◆ **Task goal**
From the listing below, reproduce word for word the part that opens with the line containing "destruct ((u32 v" and closes with the line containing "End reading."; reproduce nothing else.

◆ **Data in this exercise**
* * * * * * * * *

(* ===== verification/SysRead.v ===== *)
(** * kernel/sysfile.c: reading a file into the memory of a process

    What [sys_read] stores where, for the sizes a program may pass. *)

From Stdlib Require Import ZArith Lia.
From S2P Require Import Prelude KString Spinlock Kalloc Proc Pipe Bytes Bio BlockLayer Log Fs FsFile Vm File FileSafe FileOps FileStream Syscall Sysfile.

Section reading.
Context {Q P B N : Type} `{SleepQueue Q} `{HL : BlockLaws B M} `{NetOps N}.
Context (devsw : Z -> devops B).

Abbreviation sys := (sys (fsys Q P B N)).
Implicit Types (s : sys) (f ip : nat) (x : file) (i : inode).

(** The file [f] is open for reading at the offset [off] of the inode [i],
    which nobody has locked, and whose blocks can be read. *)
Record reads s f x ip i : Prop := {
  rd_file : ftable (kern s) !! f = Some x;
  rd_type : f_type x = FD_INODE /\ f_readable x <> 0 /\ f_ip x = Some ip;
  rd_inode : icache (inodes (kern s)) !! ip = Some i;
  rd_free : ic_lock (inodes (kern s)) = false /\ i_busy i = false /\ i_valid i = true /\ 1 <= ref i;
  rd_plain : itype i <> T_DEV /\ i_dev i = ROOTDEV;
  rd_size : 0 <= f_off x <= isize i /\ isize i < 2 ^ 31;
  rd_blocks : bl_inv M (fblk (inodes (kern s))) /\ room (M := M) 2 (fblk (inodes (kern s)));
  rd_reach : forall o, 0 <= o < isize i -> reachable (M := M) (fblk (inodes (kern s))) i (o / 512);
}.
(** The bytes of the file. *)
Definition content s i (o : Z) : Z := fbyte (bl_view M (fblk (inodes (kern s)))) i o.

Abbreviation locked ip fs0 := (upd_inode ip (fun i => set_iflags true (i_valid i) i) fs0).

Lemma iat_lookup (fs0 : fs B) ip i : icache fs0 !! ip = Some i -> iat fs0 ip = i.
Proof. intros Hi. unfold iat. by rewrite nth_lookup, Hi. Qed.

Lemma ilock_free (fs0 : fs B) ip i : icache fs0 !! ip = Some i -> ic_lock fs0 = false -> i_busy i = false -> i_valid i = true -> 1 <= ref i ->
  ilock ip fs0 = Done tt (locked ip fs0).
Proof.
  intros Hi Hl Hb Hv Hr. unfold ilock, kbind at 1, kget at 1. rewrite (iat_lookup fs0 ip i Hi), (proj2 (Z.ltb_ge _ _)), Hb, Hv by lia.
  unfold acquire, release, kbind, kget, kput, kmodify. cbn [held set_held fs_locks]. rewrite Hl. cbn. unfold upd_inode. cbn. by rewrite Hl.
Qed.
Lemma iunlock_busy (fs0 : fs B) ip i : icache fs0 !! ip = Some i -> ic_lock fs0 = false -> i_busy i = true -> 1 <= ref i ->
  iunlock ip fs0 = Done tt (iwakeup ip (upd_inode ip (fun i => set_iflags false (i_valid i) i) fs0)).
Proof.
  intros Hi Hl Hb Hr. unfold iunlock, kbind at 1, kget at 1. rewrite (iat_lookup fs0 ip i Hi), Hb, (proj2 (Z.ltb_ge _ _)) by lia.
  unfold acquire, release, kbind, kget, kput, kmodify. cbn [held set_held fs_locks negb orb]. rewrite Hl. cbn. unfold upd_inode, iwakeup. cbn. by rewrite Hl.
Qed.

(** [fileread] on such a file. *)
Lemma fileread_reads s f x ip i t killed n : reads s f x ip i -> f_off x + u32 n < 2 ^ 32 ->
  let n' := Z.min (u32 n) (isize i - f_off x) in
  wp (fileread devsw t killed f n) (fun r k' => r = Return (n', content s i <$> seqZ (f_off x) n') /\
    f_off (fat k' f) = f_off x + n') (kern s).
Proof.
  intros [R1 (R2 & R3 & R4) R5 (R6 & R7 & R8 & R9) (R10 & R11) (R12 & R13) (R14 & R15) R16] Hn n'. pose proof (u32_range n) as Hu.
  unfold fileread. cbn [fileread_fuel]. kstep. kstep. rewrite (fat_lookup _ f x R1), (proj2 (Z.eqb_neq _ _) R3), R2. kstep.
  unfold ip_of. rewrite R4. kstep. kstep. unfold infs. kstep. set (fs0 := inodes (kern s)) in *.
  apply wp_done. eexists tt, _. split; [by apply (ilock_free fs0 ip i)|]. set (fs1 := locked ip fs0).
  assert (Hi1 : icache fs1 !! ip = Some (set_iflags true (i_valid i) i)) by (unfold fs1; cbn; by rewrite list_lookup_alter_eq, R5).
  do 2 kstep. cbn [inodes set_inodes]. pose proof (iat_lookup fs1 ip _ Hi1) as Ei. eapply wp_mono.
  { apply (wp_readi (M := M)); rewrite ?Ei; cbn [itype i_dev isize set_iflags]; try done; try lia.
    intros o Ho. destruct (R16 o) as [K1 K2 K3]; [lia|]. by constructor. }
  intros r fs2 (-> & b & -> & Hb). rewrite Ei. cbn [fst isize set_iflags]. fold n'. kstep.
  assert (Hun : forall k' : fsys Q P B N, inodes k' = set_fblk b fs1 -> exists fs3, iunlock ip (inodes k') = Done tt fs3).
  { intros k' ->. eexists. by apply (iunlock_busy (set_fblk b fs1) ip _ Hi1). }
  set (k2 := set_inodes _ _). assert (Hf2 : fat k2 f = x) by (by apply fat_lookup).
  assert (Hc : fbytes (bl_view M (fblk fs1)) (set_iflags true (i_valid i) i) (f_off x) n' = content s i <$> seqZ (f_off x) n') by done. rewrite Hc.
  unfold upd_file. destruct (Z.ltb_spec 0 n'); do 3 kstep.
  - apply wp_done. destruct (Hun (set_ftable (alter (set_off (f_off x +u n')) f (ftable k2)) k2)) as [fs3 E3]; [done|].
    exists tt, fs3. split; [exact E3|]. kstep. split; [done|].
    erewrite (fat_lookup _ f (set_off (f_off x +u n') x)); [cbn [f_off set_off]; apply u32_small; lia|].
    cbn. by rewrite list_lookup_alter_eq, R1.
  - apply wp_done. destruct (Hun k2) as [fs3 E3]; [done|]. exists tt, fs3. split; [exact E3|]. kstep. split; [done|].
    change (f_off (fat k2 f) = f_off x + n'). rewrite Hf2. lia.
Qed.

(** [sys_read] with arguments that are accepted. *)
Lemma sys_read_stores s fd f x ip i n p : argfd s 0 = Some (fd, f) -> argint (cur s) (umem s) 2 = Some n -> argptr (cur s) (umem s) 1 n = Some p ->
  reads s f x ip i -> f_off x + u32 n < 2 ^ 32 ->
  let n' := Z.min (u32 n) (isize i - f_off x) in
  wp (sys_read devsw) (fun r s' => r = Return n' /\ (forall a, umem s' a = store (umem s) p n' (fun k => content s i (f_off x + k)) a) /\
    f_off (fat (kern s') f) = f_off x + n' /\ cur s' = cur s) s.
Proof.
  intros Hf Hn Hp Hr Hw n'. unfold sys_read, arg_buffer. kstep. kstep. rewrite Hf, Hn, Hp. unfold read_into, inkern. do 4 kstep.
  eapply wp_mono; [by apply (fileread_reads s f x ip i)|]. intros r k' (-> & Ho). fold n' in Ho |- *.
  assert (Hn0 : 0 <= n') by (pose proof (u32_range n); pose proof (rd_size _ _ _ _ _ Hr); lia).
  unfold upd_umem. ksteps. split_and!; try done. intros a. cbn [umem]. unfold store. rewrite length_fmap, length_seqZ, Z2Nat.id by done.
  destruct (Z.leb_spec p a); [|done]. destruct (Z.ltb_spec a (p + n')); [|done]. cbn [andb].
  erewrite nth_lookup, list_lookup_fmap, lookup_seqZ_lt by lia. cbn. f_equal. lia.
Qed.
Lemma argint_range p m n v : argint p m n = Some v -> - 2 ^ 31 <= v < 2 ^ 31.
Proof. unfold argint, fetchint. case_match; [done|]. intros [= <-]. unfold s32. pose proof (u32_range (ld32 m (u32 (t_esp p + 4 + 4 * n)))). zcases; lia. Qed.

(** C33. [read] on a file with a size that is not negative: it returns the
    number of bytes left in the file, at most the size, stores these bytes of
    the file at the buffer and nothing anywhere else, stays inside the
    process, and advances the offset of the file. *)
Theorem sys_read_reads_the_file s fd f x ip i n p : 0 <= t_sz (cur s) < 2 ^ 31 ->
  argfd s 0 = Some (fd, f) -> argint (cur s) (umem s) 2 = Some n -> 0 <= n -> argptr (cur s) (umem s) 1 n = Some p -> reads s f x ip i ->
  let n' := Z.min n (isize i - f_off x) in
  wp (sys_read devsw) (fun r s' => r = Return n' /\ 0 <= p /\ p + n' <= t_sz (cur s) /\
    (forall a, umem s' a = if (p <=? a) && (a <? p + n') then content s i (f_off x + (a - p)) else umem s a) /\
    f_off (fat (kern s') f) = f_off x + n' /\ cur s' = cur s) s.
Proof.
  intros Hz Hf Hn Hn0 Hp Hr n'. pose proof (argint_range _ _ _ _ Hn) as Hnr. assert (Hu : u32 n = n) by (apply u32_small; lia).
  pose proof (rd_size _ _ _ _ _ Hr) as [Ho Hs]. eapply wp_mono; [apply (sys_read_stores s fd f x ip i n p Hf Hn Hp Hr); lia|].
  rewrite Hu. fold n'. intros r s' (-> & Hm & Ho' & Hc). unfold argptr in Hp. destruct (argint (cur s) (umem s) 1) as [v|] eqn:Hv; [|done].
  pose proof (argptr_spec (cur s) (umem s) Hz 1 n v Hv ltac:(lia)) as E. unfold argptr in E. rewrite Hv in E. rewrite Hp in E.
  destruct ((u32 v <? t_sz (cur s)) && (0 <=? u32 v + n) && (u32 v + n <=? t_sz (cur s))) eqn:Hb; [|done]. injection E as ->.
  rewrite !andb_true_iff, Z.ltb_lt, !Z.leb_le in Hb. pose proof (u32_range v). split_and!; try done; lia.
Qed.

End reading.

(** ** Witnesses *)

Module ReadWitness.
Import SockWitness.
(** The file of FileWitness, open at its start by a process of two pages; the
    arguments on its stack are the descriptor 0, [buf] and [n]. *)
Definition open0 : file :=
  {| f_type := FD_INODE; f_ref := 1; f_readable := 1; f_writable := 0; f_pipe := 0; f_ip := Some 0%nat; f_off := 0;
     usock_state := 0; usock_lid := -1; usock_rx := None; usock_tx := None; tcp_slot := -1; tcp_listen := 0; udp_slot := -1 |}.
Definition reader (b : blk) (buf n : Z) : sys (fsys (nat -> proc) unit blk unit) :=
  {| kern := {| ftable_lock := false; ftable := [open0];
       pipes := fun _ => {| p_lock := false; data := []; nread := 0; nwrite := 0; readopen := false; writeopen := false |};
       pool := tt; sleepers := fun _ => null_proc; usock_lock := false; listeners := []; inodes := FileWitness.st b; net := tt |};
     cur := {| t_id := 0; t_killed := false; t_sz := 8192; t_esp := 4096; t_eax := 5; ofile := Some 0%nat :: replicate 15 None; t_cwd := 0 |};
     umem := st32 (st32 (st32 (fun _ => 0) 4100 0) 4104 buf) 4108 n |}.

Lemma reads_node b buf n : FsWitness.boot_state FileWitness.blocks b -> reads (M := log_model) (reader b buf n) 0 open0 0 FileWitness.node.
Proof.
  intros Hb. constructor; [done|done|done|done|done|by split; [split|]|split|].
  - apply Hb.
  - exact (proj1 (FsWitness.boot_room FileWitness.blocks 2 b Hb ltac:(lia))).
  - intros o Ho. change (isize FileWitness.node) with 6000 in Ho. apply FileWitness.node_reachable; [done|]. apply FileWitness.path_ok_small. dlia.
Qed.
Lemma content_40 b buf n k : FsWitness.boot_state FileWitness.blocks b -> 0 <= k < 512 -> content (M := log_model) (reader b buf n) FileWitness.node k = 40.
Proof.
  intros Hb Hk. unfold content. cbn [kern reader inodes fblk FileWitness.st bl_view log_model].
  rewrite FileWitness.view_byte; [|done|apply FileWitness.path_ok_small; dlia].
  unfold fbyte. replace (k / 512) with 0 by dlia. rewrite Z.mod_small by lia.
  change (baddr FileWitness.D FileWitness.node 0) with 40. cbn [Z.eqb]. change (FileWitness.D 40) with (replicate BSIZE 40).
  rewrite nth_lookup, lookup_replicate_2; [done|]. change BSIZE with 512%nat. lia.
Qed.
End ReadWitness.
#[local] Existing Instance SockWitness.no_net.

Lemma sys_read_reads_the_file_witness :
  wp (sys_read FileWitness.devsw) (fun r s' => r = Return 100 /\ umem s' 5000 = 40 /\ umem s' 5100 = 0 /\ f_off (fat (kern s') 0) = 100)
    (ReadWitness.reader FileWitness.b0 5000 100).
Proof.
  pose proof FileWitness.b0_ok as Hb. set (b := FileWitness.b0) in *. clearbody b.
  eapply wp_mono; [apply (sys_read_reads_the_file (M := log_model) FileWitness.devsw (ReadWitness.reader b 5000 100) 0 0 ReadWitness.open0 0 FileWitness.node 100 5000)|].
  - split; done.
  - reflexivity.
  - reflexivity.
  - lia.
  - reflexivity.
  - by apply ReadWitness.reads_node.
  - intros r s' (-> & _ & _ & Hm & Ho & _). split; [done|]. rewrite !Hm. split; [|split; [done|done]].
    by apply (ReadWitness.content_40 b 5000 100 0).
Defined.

* * * * * * * * *

◆ **Solved problem**
  destruct ((u32 v <? t_sz (cur s)) && (0 <=? u32 v + n) && (u32 v + n <=? t_sz (cur s))) eqn:Hb; [|done]. injection E as ->.
  rewrite !andb_true_iff, Z.ltb_lt, !Z.leb_le in Hb. pose proof (u32_range v). split_and!; try done; lia.
Qed.

End reading.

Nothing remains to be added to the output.